Sharif Mulani
Портфолио
Aligned Automation
2. DELL - Address Validation & Geocoding (Python, NLP / DL). This project basically deals with rectifying bad or incorrect GEO address from LATAM countries like MEXICO, ARGENTINA, CHILLI, etc. with the help of Google Map, OpenStreetMap API and NLP technique of sentence embedding using SBERT (Sentence BERT). ● Solution architecture/design and Implementation in Azure Blob Storage, Azure ML & Azure DevOps CI-CD framework. ● NLP (SimCSE: Simple Contrastive Learning of Sentence Embeddings) model were trained on Tesla v100 GPU based system for domain specific corpus (i.e., SPANISH public domain addresses) for Textual Semantic Search downstream task and used to stored pre-validated Mexico address embeddings and search them in Elasticsearch-8.0 based dense vector database using cosine similarity. ● Solutions was made RESTful through Flask API framework and hooked to NodeJS / Reacts UI for better user experience. ● Project Management, Handling team of data scientist/machine learning engineer, data engineer, test engineer.
SunGard Global Solutions
1. NEC Japan - GTC Framework Development (Python, PyTorch DL, NLP). This project basically deals with development of Generic Text Classifier (GTC) framework that offers (a) Training (i.e., just use architecture) and Additional training (i.e., use architecture and weights) of various pre-trained embedding models on custom dataset (b) Various validation method (i.e., hold-out, k-fold), (c) Build classification model on top of embedding model from (a) with custom network layer defined through configuration. ● Ask was to build GTC framework that can support various customization (i.e., customized data, custom embedding and classification model) using pyTorch framework. ● Lead the framework design and development (includes defining the framework architecture, AWS EC2 (GPU) infra selection, GTC framework User Manual Creation). ● Various Transformer based Embedding Model (viz. BERT, BART, LaBSE, GPT2) & pre-defined Classification Model (viz. AutoModelSequenceClassification) were trained and tested on custom dataset. ● Received SPOT award for development of framework in short span of time. 2. Generative AI based POC and Proposal (Python, Generative AI/LLM, LangChain, Azure OpenAI). ● Contributed to Project Proposal based on POC for Q&A Bot to address banking customer query using Azure OpenAI API service. ● Inhouse POC - Built Q&A Bot using Lang Chain framework to address HR policy related queries.
Aligned Automation
1. SAP SD – Information Extraction (Python, PyTorch, Generative AI / LLM).
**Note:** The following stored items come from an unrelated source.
Section Scan.
Context {lib : Library} `{!TextEncoder lib} (t : Target) (one : Z → Z → option bytes) (Hone : ReadsEach t one) (Hprefix : Prefixes one).
Context (threadCount : Z) (disks : nat → Disk) (mergedDisk : Disk) (stop : nat → Z → bool) (root : bytes) (Hroot : Forall (λ c, c ≠ 10) root).

Lemma nextScan_wanted requested config previous format (all : bool) (rows : list Row) valueSize stringNeedle unicodeNeedle :
  Forall (λ term, 0 ≤ g_offset term) (sc_groupedTerms requested) →
  serves all (if all then 8 else valueSize) rows previous → len rows ≤ SIZE_MAX → Forall (λ r, 0 ≤ row_mask r < 256) rows → valueSize ≤ SIZE_MAX / 4096 →
  accepted t requested previous format config valueSize stringNeedle unicodeNeedle →
  ∃ result, nextScan t threadCount disks mergedDisk stop root requested previous format = Ret (inr result) ∧
    holdsFound disks mergedDisk stop config valueSize (omap (wanted one config all valueSize stringNeedle unicodeNeedle) rows) result.
Proof using TextEncoder0 Hone Hprefix Hroot.
  intros Hoff Hsv Hlen Hmask Hmax [Hm Ht Hfmt Hcmp Hvs Hstride Hsn Hun Hlive].
  destruct (target_config_ok _ _ _ Ht Hoff) as [Hok Htype]. pose proof (valueSize_pos _ _ Hok Hvs) as Hpos.
  unfold nextScan. rewrite (sv_error _ _ _ _ Hsv), Hm, Ht, Hfmt, Hcmp, Hvs. cbv zeta. rewrite Hsn, Hun.
  destruct (decide (rows = [])) as [->|Hne].
  { pose proof (sv_count _ _ _ _ Hsv) as Hc. rewrite Hc. cbn [length len Z.of_nat]. change (0 <? 0) with false. cbn [andb]. change (0 =? 0) with true. cbv iota.
    eexists. split; [reflexivity|]. by apply (empty_found one disks mergedDisk stop config valueSize stringNeedle unicodeNeedle all). }
  assert (ld_count previous = len rows) as Hc by apply (sv_count _ _ _ _ Hsv). assert (ld_hasAllTypes previous = all) as Ha by (by apply (sv_all _ _ _ _ Hsv)).
  pose proof (len_pos rows Hne) as Hrows. rewrite (sv_stride _ _ _ _ Hsv), bool_decide_false, Hc, Ha by done.
  rewrite (sv_stride _ _ _ _ Hsv), bool_decide_false, Hc, Ha in Hstride by done.
  assert ((0 <? len rows) && (((if all then 8 else valueSize) =? 0) || negb ((if all then 8 else valueSize) =? (if all then 8 else valueSize))) = false) as ->.
  { destruct (Z.eqb_spec (if all then 8 else valueSize) 0) as [E|]; [destruct all; lia|]. by rewrite Z.eqb_refl, andb_false_r. }
  destruct (Z.eqb_spec (len rows) 0) as [|_]; [lia|].
  unfold hasMask in Hm. rewrite Hc, Ha, <- Htype in Hm. destruct (Z.eqb_spec (len rows) 0) as [|_]; [lia|]. cbn [negb andb] in Hm. fold (isAll config) in Hm.
  assert (all = false → isAll config = false) as Hall by (intros ->; by destruct (isAll config)).
  assert (all = true → isAll config = false → allCandidateFor (sc_valueType config) ≠ 0) as Hnum.
  { intros -> E. rewrite E in Hm. cbn in Hm. by destruct (Z.eqb_spec (allCandidateFor (sc_valueType config)) 0). }
  destruct (scanRows_found t one Hone threadCount disks mergedDisk stop root Hroot config valueSize stringNeedle unicodeNeedle previous all rows) as (result & -> & Hfound); try done.
  exists result. split; [done|].
  rewrite <- (omap_ext_rows (kept one config all valueSize stringNeedle unicodeNeedle)); [done|].
  pose proof (sv_rows _ _ _ _ Hsv) as Hrok. rewrite Forall_forall in Hrok, Hmask |- *. intros r Hr. destruct (Hrok r Hr) as (_ & Hv & Hf & Hmk). specialize (Hmask r Hr).
  unfold wanted. destruct (isAll config) eqn:Eall.
  - destruct all; [|by specialize (Hall eq_refl)]. destruct Hmk as [_ Hmk]. pose proof (valid_small _ Hmask Hmk). apply (kept_all t one Hone); done || lia.
  - apply kept_one; [done|]. rewrite Hf. destruct all; [|lia].
    split; [lia|]. unfold valueSizeForConfig in Hvs. specialize (Hnum eq_refl eq_refl). destruct (sc_valueType config); first [by destruct Hnum|injection Hvs as <-; lia].
Qed.
End Scan.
This project basically deals with information extraction using Generative AI approach (i.e., one-shot, few-shot, Tree of Thought, Static and Dynamic Prompt engineering, Alpaca style Prompt Engineering, Auto Prompt Tuning etc.) from SAP Business Requirement (supplied in form of Q&A dataset for SAP SD Module). ● Ask was to extract keywords (single or multiple) from SAP Business Requirement supplied inform of Question & Answer. ● Existing SAP implement AI tool used to map Q&A to specific SAP SD BDC screen’s Process Element and its field name. However, Field value is supposed to be Extracted from Question & Answer through Prompt Engineering Technique. ● Various LLM (viz. Falcon, Vicuna, Llama based i.e., openllama, Nous-Hermas-Llama) were used for Prompt Engineering Technique (viz. one-shot, few-shot, Tree of Thoughts engineering, auto-prompt tuning). ● Contributed in research and leading the team of NLP Prompt engineer.